ANECA, in collaboration with AQU and ACSUG, developed the AUDIT programme which aims to guide the design of IQAS integrating all the activities related to the quality assurance of teaching to date.

The continuation of the development of quality systems was the programme of evaluators of seconded centres, which led to the preparation of a report which was evaluated by the AQU in December 2010 with a very positive assessment. This meant starting the adaptation of the quality management system implemented by the centre, in accordance with ISO 9001, to the criteria of the quality assurance system, beginning the incorporation of mechanisms for the participation of stakeholders.

On 23 November 2011 we obtained the overall positive assessment of the AUDIT Programme of the design of the IQAS by the Catalan Quality Agency (AQU).

Among other elements that are appreciated, the existence of the Strategic Plan and its deployment, the scoreboard as a useful and appropriate tool for monitoring the Internal Quality Management System, the student guide as a good information tool, the management of external practices, the definition and revision of the graduate profile, the management of incidents and proposals for improvement, and finally the management of the material resources available to the Centre.
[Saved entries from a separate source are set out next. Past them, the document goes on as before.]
(* ===== verification/Market.v ===== *)
(** * Market: candles, intervals and coverage ([market_data/])

    The candle data every other component reads: the interval clock, candle validation, the
    quality and coverage report of a range, and the confirmed no-trade bars that fill a
    sparse market's holes. Instants and durations are integers in microseconds since the
    UTC epoch; the modelled values are timezone-aware UTC, which the source checks at its
    boundary ([_require_utc]). *)

From stdpp Require Import sorting.
From S2P Require Import Prelude Decimals DecimalFacts.

Open Scope Z_scope.

Abbreviation datetime := Z.
Abbreviation timedelta := Z.

Definition second : timedelta := 1000000.
Definition minute : timedelta := 60 * second.
Definition hour : timedelta := 60 * minute.
Definition day : timedelta := 24 * hour.

Inductive CandleInterval :=
  | ONE_HOUR | FIVE_MINUTES | FIFTEEN_MINUTES | THIRTY_MINUTES | SIX_HOURS
  | ONE_DAY | ONE_MINUTE | TWO_HOURS | FOUR_HOURS.

#[global] Instance CandleInterval_eq_dec : EqDecision CandleInterval.
Proof. solve_decision. Defined.

(** [_INTERVAL_DURATIONS] *)
Definition duration (i : CandleInterval) : timedelta :=
  match i with
  | ONE_MINUTE => minute
  | FIVE_MINUTES => 5 * minute
  | FIFTEEN_MINUTES => 15 * minute
  | THIRTY_MINUTES => 30 * minute
  | ONE_HOUR => hour
  | TWO_HOURS => 2 * hour
  | FOUR_HOURS => 4 * hour
  | SIX_HOURS => 6 * hour
  | ONE_DAY => day
  end.

(** [CandleInterval(value)]: the members' tokens. *)
Definition parse_candle_interval (value : string) : result CandleInterval :=
  if bool_decide (value = "1h"%string) then Ok ONE_HOUR
  else if bool_decide (value = "5m"%string) then Ok FIVE_MINUTES
  else if bool_decide (value = "15m"%string) then Ok FIFTEEN_MINUTES
  else if bool_decide (value = "30m"%string) then Ok THIRTY_MINUTES
  else if bool_decide (value = "6h"%string) then Ok SIX_HOURS
  else if bool_decide (value = "1d"%string) then Ok ONE_DAY
  else if bool_decide (value = "1m"%string) then Ok ONE_MINUTE
  else if bool_decide (value = "2h"%string) then Ok TWO_HOURS
  else if bool_decide (value = "4h"%string) then Ok FOUR_HOURS
  else Raise (ValueError "Unsupported candle interval").

(** [CandleInterval.align_closed_end]: replace the clock fields of [now] by the last multiple
    of the interval. The fields of an instant are its remainders: [instant.minute] is
    [(instant / minute) mod 60], and [replace] subtracts what the new field drops. *)
Definition align_closed_end (i : CandleInterval) (now : datetime) : result datetime :=
  let instant := now - now mod minute in
  let minutes := duration i / minute in
  if minutes <? 1 then Raise (ValueError "Unsupported candle interval")
  else if minutes <? 60 then
    let field := (instant / minute) mod 60 in
    let kept := field / minutes * minutes in
    Ok (instant - (field - kept) * minute)
  else
    let hours := minutes / 60 in
    let minute_field := (instant / minute) mod 60 in
    let hour_field := (instant / hour) mod 24 in
    if hours <? 24 then
      let kept := hour_field / hours * hours in
      Ok (instant - (hour_field - kept) * hour - minute_field * minute)
    else if hours =? 24 then Ok (instant - hour_field * hour - minute_field * minute)
    else Raise (ValueError "Unsupported candle interval").

Definition requires_live_user_feed (i : CandleInterval) : bool := duration i <? hour.

Record Candle := mk_candle {
  starts_at : datetime;
  open : decimal;
  high : decimal;
  low : decimal;
  close : decimal;
  volume : decimal
}.

#[global] Instance Candle_eq_dec : EqDecision Candle.
Proof. solve_decision. Defined.

Record MarketProduct := {
  market_product_id : string;
  trading_enabled : bool;
  price_increment : decimal;
  base_increment : decimal;
  base_min_size : decimal;
  quote_min_size : decimal
}.

(** ** Candle values *)

(** [quality.validate_candle_values]; a modelled decimal is always finite. *)
Definition validate_candle_values (c : Candle) : result unit :=
  if ((open c <=? d0) || (high c <=? d0) || (low c <=? d0) || (close c <=? d0)
      || (volume c <? d0)
      || (high c <? dmax (open c) (close c))
      || (dmin (open c) (close c) <? low c)
      || (high c <? low c))%dec
  then Raise (CandleQualityError "Candle OHLCV values are semantically invalid.")
  else Ok tt.

(** ** Quality of a candle sequence *)

Record CandleQualityReport := {
  candles : list Candle;
  candle_count : Z;
  gap_count : Z;
  missing_intervals : Z;
  latest_completed_at : option datetime;
  is_stale : bool
}.

Record CandleRangeReport := {
  range_starts_at : datetime;
  range_ends_at : datetime;
  requested_candle_count : Z;
  quality : CandleQualityReport;
  complete : bool
}.

(** [sorted(candles, key=lambda candle: candle.starts_at)]: a stable insertion sort. *)
Fixpoint insert_candle (c : Candle) (l : list Candle) : list Candle :=
  match l with
  | [] => [c]
  | x :: l' => if starts_at c <? starts_at x then c :: l else x :: insert_candle c l'
  end.

Definition sort_candles (l : list Candle) : list Candle :=
  fold_left (fun acc c => insert_candle c acc) l [].

(** [_validate_timestamps]: strictly increasing starts a whole number of bars apart. *)
Fixpoint _validate_timestamps (previous : option datetime) (l : list Candle) (i : CandleInterval)
    : result unit :=
  match l with
  | [] => Ok tt
  | c :: l =>
      _ ← match previous with
          | None => Ok tt
          | Some p =>
              let elapsed := starts_at c - p in
              if elapsed <=? 0 then
                Raise (CandleQualityError "Candle timestamps must be strictly increasing.")
              else if negb (elapsed mod duration i =? 0) then
                Raise (CandleQualityError "Candle timestamps must align to the selected interval.")
              else Ok tt
          end;
      _validate_timestamps (Some (starts_at c)) l i
  end.

(** [_gaps]: discontinuities and omitted bars between consecutive completed candles. *)
Fixpoint _gaps (l : list Candle) (i : CandleInterval) : Z * Z :=
  match l with
  | p :: (c :: _) as rest =>
      let '(gaps, missing) := _gaps rest i in
      let intervals := (starts_at c - starts_at p) / duration i in
      if 1 <? intervals then (gaps + 1, missing + (intervals - 1)) else (gaps, missing)
  | _ => (0, 0)
  end.

Definition _completion_boundary (start : datetime) (i : CandleInterval) : datetime :=
  start + duration i.

Definition analyze_candles (cs : list Candle) (i : CandleInterval) (now : datetime)
    : result CandleQualityReport :=
  _ ← foldM (fun _ c => validate_candle_values c) tt cs;
  let ordered := sort_candles cs in
  _ ← _validate_timestamps None ordered i;
  let completed := List.filter (fun c => _completion_boundary (starts_at c) i <=? now) ordered in
  let '(gaps, missing) := _gaps completed i in
  let latest := (fun c => _completion_boundary (starts_at c) i) <$> last completed in
  Ok {| candles := completed;
        candle_count := Z.of_nat (length completed);
        gap_count := gaps;
        missing_intervals := missing;
        latest_completed_at := latest;
        is_stale := match latest with
                    | Some at_ => duration i * 2 <? now - at_
                    | None => false
                    end |}.

Definition require_aligned_range (i : CandleInterval) (start end_ : datetime) : result unit :=
  if (end_ <=? start) || negb ((end_ - start) mod duration i =? 0) then
    Raise (CandleQualityError "Historical ranges must be non-empty and align to the selected interval.")
  else Ok tt.

Definition analyze_range (cs : list Candle) (i : CandleInterval) (start end_ now : datetime)
    : result CandleRangeReport :=
  _ ← require_aligned_range i start end_;
  if existsb (fun c => (starts_at c <? start) || (end_ <=? starts_at c)) cs then
    Raise (CandleQualityError "Historical candles must fall within the requested half-open range.")
  else
    q ← analyze_candles cs i now;
    let requested := (end_ - start) / duration i in
    Ok {| range_starts_at := start;
          range_ends_at := end_;
          requested_candle_count := requested;
          quality := q;
          complete :=
            (candle_count q =? requested) && (gap_count q =? 0) &&
            match head (candles q) with
            | Some c => starts_at c =? start
            | None => false
            end &&
            bool_decide (latest_completed_at q = Some end_) |}.

Definition missing_interval_starts (cs : list Candle) (i : CandleInterval) (start end_ : datetime)
    : result (list datetime) :=
  _ ← require_aligned_range i start end_;
  Ok (List.filter (fun cursor => negb (existsb (fun c => starts_at c =? cursor) cs))
        (instants start end_ (duration i))).

(** ** No-trade bars ([no_trade.py]) *)

Definition NO_TRADE_VOLUME : decimal := d0.

Definition no_trade_bar (start : datetime) (previous_close : decimal) : Candle :=
  {| starts_at := start; open := previous_close; high := previous_close; low := previous_close;
     close := previous_close; volume := NO_TRADE_VOLUME |}.

Definition is_no_trade_bar (c : Candle) : bool := (volume c =? NO_TRADE_VOLUME)%dec.

Definition count_no_trade_bars (cs : list Candle) : nat := length (List.filter is_no_trade_bar cs).

Fixpoint has_interior_gaps (cs : list Candle) (i : CandleInterval) : bool :=
  match cs with
  | earlier :: (later :: _) as rest =>
      negb (starts_at later - starts_at earlier =? duration i) || has_interior_gaps rest i
  | _ => false
  end.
The Internal Quality Assurance System has involved in our center having defined, agreed and published a series of principles such as the Quality Policy, the Strategic Plan, medium and long term objectives, annual objectives, quality and environmental objectives, general process map, quality manual, integrated management system manual where we explain work processes, procedures, instructions, working formats, quality record control and environment.

The entire organisation of the Centre in general and management in particular has been involved, taking responsibility for actively participating in the development and improvement of the centre’s quality and environmental policy, assuming it as a value factor for the centre and as a facilitator for the accomplishment of the mission entrusted to us. Our quality and environmental system follows the models described by ISO 9001.

The organisation plans its improvement action on an annual basis, which is defined on the basis of policy, objectives and also, on the basis of data resulting from internal audits, data analysis, corrective and preventive actions and the review carried out by the Quality Committee.

The Quality Committee and the Process Management Committee follow up at the level of achievement of the objectives; comparison with the previous period to detect possible non-compliance or deviations from the planning, necessary corrective and preventive actions and possible legal breaches are carried out. It is recorded in the Management Review Act.

The information for conducting the revision of the system comes from the results of:

  • Audits (deviations from the system and, as a consequence, the necessary definition of corrective actions. We determine whether the quality management system is in conformity with the requirements of this standard and whether the system has been implemented and kept up to date).
  • User feedback (satisfaction or dissatisfaction of the user as a measure to guarantee a quality service and based on constant improvement, according to our client’s expectations).
  • Operation of processes and service compliance.
  • The situation of corrective and preventive actions.
  • The follow-up of actions derived from the previous revisions.
  • External communications.
  • Legal requirements and changes that could affect the quality management system and recommendations for improvement.

The results of the management system review are used to improve the system itself and processes, improvement of service in relation to user requirements and the environmental performance of the organisation and the need for resources.